Les grandes entreprises engrangent les énormes bénéfices de leur exploitation de la mer, mais pour les petits pêcheurs, il ne reste que côtes dévastées et mers stériles.

La Thaïlande est certes le plus grand exportateur du monde de crevettes d’élevage, mais l’aquaculture a provoqué la conversion massive de terres agricoles fertiles (auparavant consacrées au riz) et est devenue la source principale de la pollution littorale. [24] Elle est aussi le prix à payer pour la perte de la biodiversité et de la sécurité alimentaire. En Thaïlande méridionale, du côté de la baie de Phang Nga, les habitants ont remarqué que, depuis l’introduction de la crevette à pattes blanches du Pacifique, les crevettes locales servant à faire la pâte de crevette, qui est une des bases de leur culture alimentaire, ont disparu.

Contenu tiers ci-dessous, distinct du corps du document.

Definition clean (pr : PacketReader) (ps : list Packet) : Prop :=
  pr_ok pr /\ stream pr = concat ps /\ steady (pr_r pr)
  /\ (pr_readErr pr = None \/ pr_readErr pr = Some ErrEOF)
  /\ (pr_stride pr = 0 \/ pr_stride pr = 188) /\ pr_syncLosses pr = 0.

Lemma fillLoop_steady r min : reader_ok r -> steady r -> forall buf,
  wp (fillLoop r buf min) (fun '(r', _, e) => steady r' /\ (e = None \/ e = Some ErrEOF)).
Proof.
  intros Hok. induction 1 as [|[c e] r [Hc ->] Hr IH]; intros buf; simpl.
  { case_match; (split; [constructor|auto]). }
  inversion_clear Hok as [|? ? Hlen Hok']. specialize (IH Hok').
  case_match; [|simpl; split; [by constructor|auto]].
  rewrite (proj2 (Z.ltb_ge _ _)) by done.
  destruct c; [done|]. simpl. apply IH.
Qed.

Lemma fill_steady pr min : pr_ok pr -> steady (pr_r pr) ->
  (pr_readErr pr = None \/ pr_readErr pr = Some ErrEOF) ->
  wp (fill pr min) (fun '(pr', _) => steady (pr_r pr')
    /\ (pr_readErr pr' = None \/ pr_readErr pr' = Some ErrEOF)).
Proof.
  intros (Hok & _) Hs He. unfold fill. apply wp_bind.
  apply (wp_mono _ (fun pr' => steady (pr_r pr')
    /\ (pr_readErr pr' = None \/ pr_readErr pr' = Some ErrEOF))).
  - destruct (pr_readErr pr) eqn:Ee; [apply wp_ret; by rewrite Ee|].
    apply wp_bind. eapply wp_mono; [by apply fillLoop_steady|]. by intros [[r b] e].
  - intros pr' H. by case_match.
Qed.

Lemma fill_clean pr ps min : clean pr ps ->
  returns (fill pr min) (fun '(pr', e) => clean pr' ps
    /\ (e = if len (pr_buf pr') =? 0 then pr_readErr pr' else None)
    /\ (pr_readErr pr' = None -> min <= len (pr_buf pr'))
    /\ pr_stride pr' = pr_stride pr).
Proof.
  intros (Hok & Es & Hst & He & Hstr & Hl). apply returns_wp; [apply fill_errorless|].
  eapply wp_mono; [apply wp_and; [by apply fill_spec|by apply fill_steady]|].
  intros [pr' e] [((Hok' & Es' & _ & Hst' & Hl' & _) & -> & _ & Hmin) [Hs' He']].
  conjs; [unfold clean; conjs; [done|congruence|done|done|by rewrite Hst'|congruence]|done| |done].
  apply Hmin. eapply Forall_impl; [exact Hst|]. by intros [c e] [? _].
Qed.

Cette espèce est celle que promeut Charoen Pokphand, le géant de l’agrobusiness pour l’élevage de crevettes. [25]

Dans le même temps, au moins quatre provinces autour de la baie de Phang Nga connaissent une “restructuration” des activités de la pêche, dans le cadre du Projet de gestion des habitats et des ressources du littoral (CHARM). Ce projet est mis en œuvre par le Département des ressources marines et littorales avec le soutien financier de l’Union européenne. Il inclut entre autres l’établissement d’un réseau de marchés de poisson et la mobilisation de la production pour l’exportation, dans le respect d’une réglementation très stricte. Le nombre de pêcheurs est réglementé et les pêcheurs doivent s’enregistrer pour faire partie du réseau de marchés ; désormais, il n’est plus possible de tout simplement pêcher et vendre son poisson sans appartenir au réseau. Pour les habitants de Phang Nga, c’est encore un niveau de contrôle supplémentaire qu’on impose aux petits pêcheurs thaïlandais.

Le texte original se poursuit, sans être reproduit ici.